Frontiers in Neuroscience (Sep 2018)

Inhibition of DNA Methylation With Zebularine Alters Lipopolysaccharide-Induced Sickness Behavior and Neuroinflammation in Mice

  • Stephanie M. Matt,
  • Stephanie M. Matt,
  • Jalisa D. Zimmerman,
  • Marcus A. Lawson,
  • Angela C. Bustamante,
  • Monica Uddin,
  • Monica Uddin,
  • Monica Uddin,
  • Rodney W. Johnson,
  • Rodney W. Johnson,
  • Rodney W. Johnson

DOI
https://doi.org/10.3389/fnins.2018.00636
Journal volume & issue
Vol. 12

Abstract

Read online

Activity of DNA methyltransferases (DNMTs), the enzymes that catalyze DNA methylation, is dynamically regulated in the brain. DNMT inhibitors alter DNA methylation globally in the brain and at individual neural plasticity-associated genes, but how DNMT inhibitors centrally influence lipopolysaccharide (LPS)-induced neuroinflammation is not known.
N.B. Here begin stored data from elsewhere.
(* ===== verification/VirtMap.v ===== *)
(** * kmem: new mappings, and an address space made empty *)

From S2P Require Import Prelude BTree RangeMap Aslr Ksc Bytes Paging PageTree PageUnmap Umio Phys Virt VirtSpec VirtOps VirtUnmap.
Import Errno Virt.

Lemma find_free_fuel {V S} (pred : S -> option RM.Range -> RM.FindResult * S) (rm : RM.RangeMap V) fuel fuel' st x :
  RM.find_free pred fuel rm st = Some x -> (fuel <= fuel')%nat -> RM.find_free pred fuel' rm st = Some x.
Proof.
  revert fuel' st. induction fuel as [|fuel IH]; intros fuel' st E Hf; [done|]. destruct fuel' as [|fuel']; [lia|]. cbn [RM.find_free] in *.
  destruct (RM.find_gap pred rm st) as [[k| |] st']; [done|apply IH; [done|lia]|done].
Qed.

Section Map.
Context {T : Type} `{IoT : Umio.Io T} {A : Type} `{PAS : PageAllocSpec A} (base : nat -> Z).
Context {R : Type} (next_u64 : R -> Z * R).
Hypothesis base_ok : forall f, fits 56 (base f) /\ base f mod 4096 = 0.
Notation world := (world (T := T) (A := A)).
Notation M := (PT world Error).
Implicit Types (w : world) (m : Mapping).
Notation um := (um (T := T) (A := A)).
Notation good := (good (T := T) (A := A) base).

Lemma good_heap w h : good w -> good (mk_world (self w) h (pt w) (fences w) (hart w)).
Proof. intros [? ? ? ?]. by split. Qed.
(** More mappings. *)
Lemma good_more w rm' : good w -> space rm' -> (forall x v, RM.at_ (vmap (self w)) x = Some v -> RM.at_ rm' x = Some v) -> good (set_vmap rm' w).
Proof.
  intros [Ht Hh Hs Hc] Hs' Hat. split; try done. intros x t Hx Hu. destruct (Hc x t Hx Hu) as (m & f & Hm & Hrest). exists m, f. split; [|done]. by apply Hat.
Qed.
(** A search with enough fuel. *)
Lemma search_ok n rm g count : space rm -> 0 < count -> (2 <= n)%nat ->
  exists o, RM.find_free_with_aslr next_u64 n rm (RM.AslrKey_new next_u64 ASLR_BIT g (RM.mk_layout (count * PAGE_SIZE) PAGE_SIZE)) = Some o /\
  match o with
  | Some r => RM.rstart r mod 4096 = 0 /\ RM.rend r = RM.rstart r + count * 4096 /\ free_range rm r
  | None => forall b, b mod 4096 = 0 -> ~ free_range rm (RM.mk_range b (b + count * 4096))
  end.
Proof.
  intros [Hwf Hr _ _] Hc Hn. set (a := RM.AslrKey_new _ _ _ _).
  destruct (AslrKey_new_fields next_u64 ASLR_BIT g (RM.mk_layout (count * 2 ^ 12) (2 ^ 12))) as (Hl & Hre & Hco).
  pose proof (find_free_units next_u64 rm 12 count _ Hwf ltac:(lia) Hc ltac:(lia) ltac:(lia) Hl Hre Hco (AslrKey_new_entropy next_u64 ASLR_BIT g _ ltac:(unfold ASLR_BIT; lia))) as Hf.
  change (RM.AslrKey_new next_u64 ASLR_BIT g (RM.mk_layout (count * 2 ^ 12) (2 ^ 12))) with a in Hf.
  destruct (RM.find_free_with_aslr next_u64 2 rm a) as [o|] eqn:E; [|done]. exists o. split; [|by destruct o].
  unfold RM.find_free_with_aslr in *. destruct (RM.find_free _ 2 rm a) as [[o' a']|] eqn:E2; [|done]. by rewrite (find_free_fuel _ _ 2 n _ _ E2 Hn).
Qed.
Lemma allocate_of_find n rm (a : RM.AslrKey R) : RM.allocate_with_aslr next_u64 (V := Mapping) n rm a =
  match RM.find_free_with_aslr next_u64 n rm a with None => None | Some None => Some (Ok None) | Some (Some key) => Some (Some <$> RM.vacant_entry rm key) end.
Proof. unfold RM.allocate_with_aslr, RM.allocate_with, RM.find_free_with_aslr. by destruct (RM.find_free _ n rm a) as [[[r|] a']|]. Qed.

(** What [map] has done when it has succeeded. *)
Record mapped_in (a len : Z) m w w' : Prop := mk_mapped_in {
  mi_good : good w';
  mi_quiet : root (self w') = root (self w) /\ pt w' = pt w /\ hp w' = hp w;
  mi_page : a mod 4096 = 0;
  mi_free : free_range (vmap (self w)) (RM.mk_range a (a + len));
  mi_at x : RM.at_ (vmap (self w')) x = if in_range (RM.mk_range a (a + len)) x then Some m else RM.at_ (vmap (self w)) x;
}.
Lemma insert_mapped w a len m : good w -> RM.key_vacant (vmap (self w)) (RM.mk_range a (a + len)) = true -> a mod 4096 = 0 -> (a + len) mod 4096 = 0 -> attr_ok (attr m) ->
  mapped_in a len m w (set_vmap (RM.mk_rm (RM.range (vmap (self w))) (bt_insert (RM.map (vmap (self w))) a (a + len, m))) w).
Proof.
  intros Hg Hv Ha He Hat. destruct (space_insert (vmap (self w)) a (a + len) m (g_space _ _ Hg) Hv Ha He Hat) as (Hs & Hx & Hmore).
  split; [by apply good_more|done|done|by apply free_range_iff; [apply Hg|]|done].
Qed.
Lemma no_room_drop n p w (e : Error) r w' : good w -> (_ ← on_heap (A := A) (Ph.drop_phys (T := T) n p); pt_throw (A := Z) e) w = Some (r, w') -> r <> Panic -> good w' /\ r = Err e.
Proof.
  intros Hg E Hr. unfold mbind, PT_bind in E. destruct (on_heap _ w) as [[r1 w1]|] eqn:E1; [|done]. pose proof E1 as E1'. apply on_heap_Some in E1 as (h & _ & ->).
  destruct r1 as [[]|e1|]; [|by apply no_err_on_heap in E1'; [|auto with no_err]|by injection E as <- _]. injection E as <- <-. split; [by apply good_heap|done].
Qed.
Lemma map_sound n g addr p si count at_ w r w' : good w -> (2 <= n)%nat -> fits 8 at_ -> fits 64 count -> (forall a, addr = Some a -> fits 64 a) -> (addr = None -> 0 < count) ->
  map next_u64 n g addr p si count at_ w = Some (r, w') -> r <> Panic ->
  match r with
  | Ok a => mapped_in a (match addr with Some _ => wshl 64 count PAGE_SHIFT | None => count * 4096 end) (mk_mapping p si (Z.lor at_ PG.VALID)) w w' /\ (forall a0, addr = Some a0 -> a = a0)
  | Err e => good w' /\ (e = EINVAL \/ e = ENOSPC \/ e = ENOMEM)
  | Panic => False
  end.
Proof.
  intros Hg Hn Hat Hc Ha Hpos E Hr. unfold map in E. rewrite (PT_bind_Ok _ _ _ _ _ (get_map_ok w)) in E. pose proof (attr_ok_valid at_ Hat) as Hok. pose proof (g_space _ _ Hg) as Hs.
  assert (Hfail : forall e, (e = EINVAL \/ e = ENOSPC \/ e = ENOMEM) -> (_ ← on_heap (A := A) (Ph.drop_phys (T := T) n p); pt_throw (A := Z) e) w = Some (r, w') ->
    match r with Ok _ => False | Err e => good w' /\ (e = EINVAL \/ e = ENOSPC \/ e = ENOMEM) | Panic => False end).
  { intros e He Ef. by destruct (no_room_drop n p w e r w' Hg Ef Hr) as [Hg' ->]. }
  destruct addr as [a|].
  - destruct (Z.eqb_spec (Z.land a PAGE_MASK) 0) as [Hal|Hal]; cbn [negb] in E; [|apply Hfail in E; [by destruct r|by left]]. rewrite and_page_mask in Hal.
    destruct (Z.eqb_spec (wshl 64 count PAGE_SHIFT) 0) as [Hl|Hl]; [apply Hfail in E; [by destruct r|by left]|]. unfold checked_add in E.
    destruct (_ <? _) eqn:Hfit in E; [|apply Hfail in E; [by destruct r|by left]]. unfold RM.try_insert in E.
    destruct (RM.key_vacant _ _) eqn:Ev; [|apply Hfail in E; [by destruct r|right; by left]]. injection E as <- <-. split; [|by intros a0 [= ->]].
    apply insert_mapped; try done. unfold wshl, wrap. rewrite Z.shiftl_mul_pow2 by done. change (2 ^ PAGE_SHIFT) with 4096. clear - Hal. Z.div_mod_to_equations. lia.
  - specialize (Hpos eq_refl). unfold page_layout in E. destruct (_ <=? _) eqn:El.
    2: { assert (Ef : (_ ← on_heap (A := A) (Ph.drop_phys (T := T) n p); pt_throw (A := Z) ENOMEM) w = Some (r, w')).
      { unfold on_err, pt_throw, pt_res, mbind, PT_bind in E |- *. by destruct (on_heap _ w) as [[[?|?|] ?]|]. }
      apply Hfail in Ef; [by destruct r|tauto]. }
    rewrite (PT_bind_Ok _ _ w (RM.mk_layout (count * PAGE_SIZE) PAGE_SIZE) w) in E by done. rewrite allocate_of_find in E.
    destruct (search_ok n (vmap (self w)) g count Hs Hpos Hn) as (o & Eo & Ho). rewrite Eo in E.
    destruct o as [[s t]|]; [|apply Hfail in E; [by destruct r|tauto]]. cbn in Ho. destruct Ho as (Hal & -> & Hfree).
    apply free_range_iff in Hfree; [|apply Hs]. unfold RM.vacant_entry in E. rewrite (vacant_get_None _ _ (sp_wf _ Hs) Hfree) in E. cbn in E. injection E as <- <-.
    split; [|done]. apply insert_mapped; try done. clear - Hal. Z.div_mod_to_equations. lia.
Qed.

(** ** Everything is unmapped *)
Lemma unmap_root_ok w : tree w -> hart_ok w -> space (vmap (self w)) ->
  (forall x t, user x -> um w x = Some t -> t.1 = O /\ RM.rstart (RM.range (vmap (self w))) <= x < RM.rend (RM.range (vmap (self w)))) ->
  exists s' evs, unmap_root w = Some (Ok tt, mk_world (self w) (hp w) s' (fences w ++ evs) (hart w)) /\
    tree (with_pt s' w) /\ (forall x, user x -> um (with_pt s' w) x = None) /\
    forall x, RM.rstart (RM.range (vmap (self w))) <= x < RM.rend (RM.range (vmap (self w))) -> covered (cpu_mask (self w)) (hart w) evs x.
Proof.
  intros (own & live & Hinv) Hh [_ Hr [Hlo Hhi] _] Hc. set (r := RM.range (vmap (self w))) in *. unfold unmap_root. rewrite (PT_bind_Ok get _ w w w) by done. unfold RM.root_range.
  destruct (unmap_gone (root (self w)) own live (pt w) (RM.rstart r, RM.rend r) Hinv) as (own' & live' & s' & E & Hinv' & _ & Hm).
  assert (Ep : on_pt (PG.unmap (root (self w)) (RM.rstart r, RM.rend r) ID_OFFSET) w = Some (Ok tt, with_pt s' w)) by (unfold on_pt, try_pt, mbind, PT_bind; by rewrite E).
  fold r. rewrite (PT_bind_Ok _ _ _ _ _ Ep). assert (Hpo : 0 <= pages_of r /\ RM.rstart r + pages_of r * 4096 = RM.rend r).
  { unfold pages_of. rewrite wsub_small by (unfold fits; lia). rewrite Z.shiftr_div_pow2 by done. change (2 ^ PAGE_SHIFT) with 4096.
    assert (RM.rend r mod 4096 = 0) by (Z.div_mod_to_equations; lia). Z.div_mod_to_equations. lia. }
  destruct (tlb_flush_ok (with_pt s' w) (cpu_mask (self w)) (RM.rstart r) (pages_of r)) as (evs & Ef & Hev); [apply Hh|apply Hh|lia|lia|].
  exists s', evs. split; [exact Ef|]. split; [by exists own', live'|]. split.
  - intros x Hx. unfold um. cbn. rewrite Hm by (by apply user_fits). change (mapped (root (self w)) (PG.mem (pt w)) x) with (um w x).
    destruct (um w x) as [[l v]|] eqn:Eu; [|done]. destruct (Hc x (l, v) Hx Eu) as [El Hin]. cbn in El. subst l. cbn [cut]. unfold user in Hx.
    rewrite gone_range by lia. unfold overlaps_leaf. replace (12 + 9 * Z.of_nat 0) with 12 by lia. change (2 ^ 12) with 4096.
    rewrite (proj2 (Z.leb_le _ _)), (proj2 (Z.ltb_lt _ _)) by (try apply Z.div_le_mono; lia). done.
  - intros x Hx. apply Hev. lia.
Qed.
Lemma good_in_range w x t : good w -> user x -> um w x = Some t -> t.1 = O /\ RM.rstart (RM.range (vmap (self w))) <= x < RM.rend (RM.range (vmap (self w))).
Proof.
  intros Hg Hx Hu. destruct (g_coh _ _ Hg x t Hx Hu) as (m & f & Hm & Ht & _). split; [done|]. apply RM.at_Some in Hm as (p & Hp & Hc & _); [|apply Hg].
  destruct (RM.seg_wf_item _ _ _ (sp_wf _ (g_space _ _ Hg)) Hp) as (? & ? & ?). unfold RM.covers in Hc. lia.
Qed.
Lemma flush_pages_heap n m k : forall i w r w', flush_pages n k i m w = Some (r, w') -> exists h, w' = mk_world (self w) h (pt w) (fences w) (hart w).
Proof.
  induction k as [|k IH]; intros i w r w' E; cbn [flush_pages] in E; [injection E as _ <-; exists (hp w); by destruct w|].
  unfold mbind, PT_bind in E. destruct (attempt _ w) as [[r1 w1]|] eqn:E1; [|done].
  assert (Hw1 : exists h, w1 = mk_world (self w) h (pt w) (fences w) (hart w)).
  { unfold attempt in E1. destruct (on_heap _ w) as [[r0 w0]|] eqn:E0; [|done]. apply on_heap_Some in E0 as (h & _ & ->). exists h. by destruct r0; injection E1 as _ <-. }
  destruct Hw1 as [h ->]. destruct r1 as [x|e|]; [by apply IH in E|by injection E as _ <-; exists h..].
Qed.
Lemma flush_old_heap n l : forall w r w', flush_old n l w = Some (r, w') -> exists h, w' = mk_world (self w) h (pt w) (fences w) (hart w).
Proof.
  induction l as [|[k m] l IH]; intros w r w' E; cbn [flush_old] in E; [injection E as _ <-; exists (hp w); by destruct w|].
  unfold mbind, PT_bind in E. destruct (flush_pages _ _ _ _ w) as [[r1 w1]|] eqn:E1; [|done]. apply flush_pages_heap in E1 as [h ->].
  destruct r1 as [x|e|]; [|by injection E as _ <-; exists h..]. destruct (drop_mapping _ _ _ _) as [[r2 w2]|] eqn:E2; [|done]. apply drop_mapping_quiet in E2 as [h2 ->].
  destruct r2 as [y|e|]; [by apply IH in E|by injection E as _ <-; exists h2..].
Qed.
Lemma clear_sound n w r w' : good w -> clear n w = Some (r, w') -> good w' /\ same_hw w w' /\ (forall x, user x -> um w' x = None) /\ (forall x, RM.at_ (vmap (self w')) x = None) /\
  exists evs, fences w' = fences w ++ evs /\ forall x, user x -> um w x <> None -> covered (cpu_mask (self w)) (hart w) evs x.
Proof.
  intros Hg E. unfold clear in E. rewrite (PT_bind_Ok _ _ _ _ _ (get_map_ok w)) in E. set (rm0 := RM.new _) in E. set (w0 := set_vmap rm0 w).
  rewrite (PT_bind_Ok (put_map rm0) _ w tt w0) in E by done. pose proof (g_space _ _ Hg) as [_ Hr [Hlo Hhi] _].
  assert (Hs0 : space (vmap (self w0))). { change (space (RM.new (RM.range (vmap (self w))))). destruct (RM.range (vmap (self w))) as [lo hi]. cbn in *. destruct Hr. by apply space_new. }
  destruct (unmap_root_ok w0 (g_tree _ _ Hg) (g_hart _ _ Hg) Hs0) as (s' & evs & Eu & Ht & Hnone & Hev); [intros x t; apply (good_in_range w x t Hg)|].
  unfold mbind, PT_bind in E. rewrite Eu in E. apply flush_old_heap in E as [h ->]. cbn.
  split_and!; [split; [exact Ht|apply Hg|exact Hs0|]|done|exact Hnone|done|].
  - intros x t Hx Hu. specialize (Hnone x Hx). unfold um in Hu, Hnone. cbn in Hu, Hnone. congruence.
  - exists evs. split; [done|]. intros x Hx Hne. destruct (um w x) as [t|] eqn:Et; [|done]. apply Hev. by apply (good_in_range w x t).
Qed.
End Map.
We investigated whether the DMNT inhibitor, zebularine, would alter sickness behavior, DNA methylation of the Il-1β promoter and expression of inflammatory genes in hippocampus and microglia. Contrary to our hypothesis that zebularine may exaggerate LPS-induced sickness response and neuroinflammation, adult mice treated with an intracerebroventricular (ICV) injection of zebularine prior to LPS had surprisingly faster recovery of burrowing behavior compared to mice treated with LPS. Further, genes of inflammatory markers, epigenetic regulators, and the microglial sensory apparatus (i.e., the sensome) were differentially expressed by zebularine alone or in combination with LPS. Bisulfite pyrosequencing revealed that ICV zebularine led to decreased DNA methylation of two CpG sites near the Il-1β proximal promoter alone or in combination with LPS. Zebularine treated mice still exhibited decreased DNA methylation 48 h after treatment when LPS-induced sickness behavior as well as hippocampal and microglial gene expression were similar to control mice. Taken together, these data suggest that decreased DNA methylation, specifically of the Il-1β promoter region, with a DNMT inhibitor in the brain disrupts molecular mechanisms of neuroinflammation.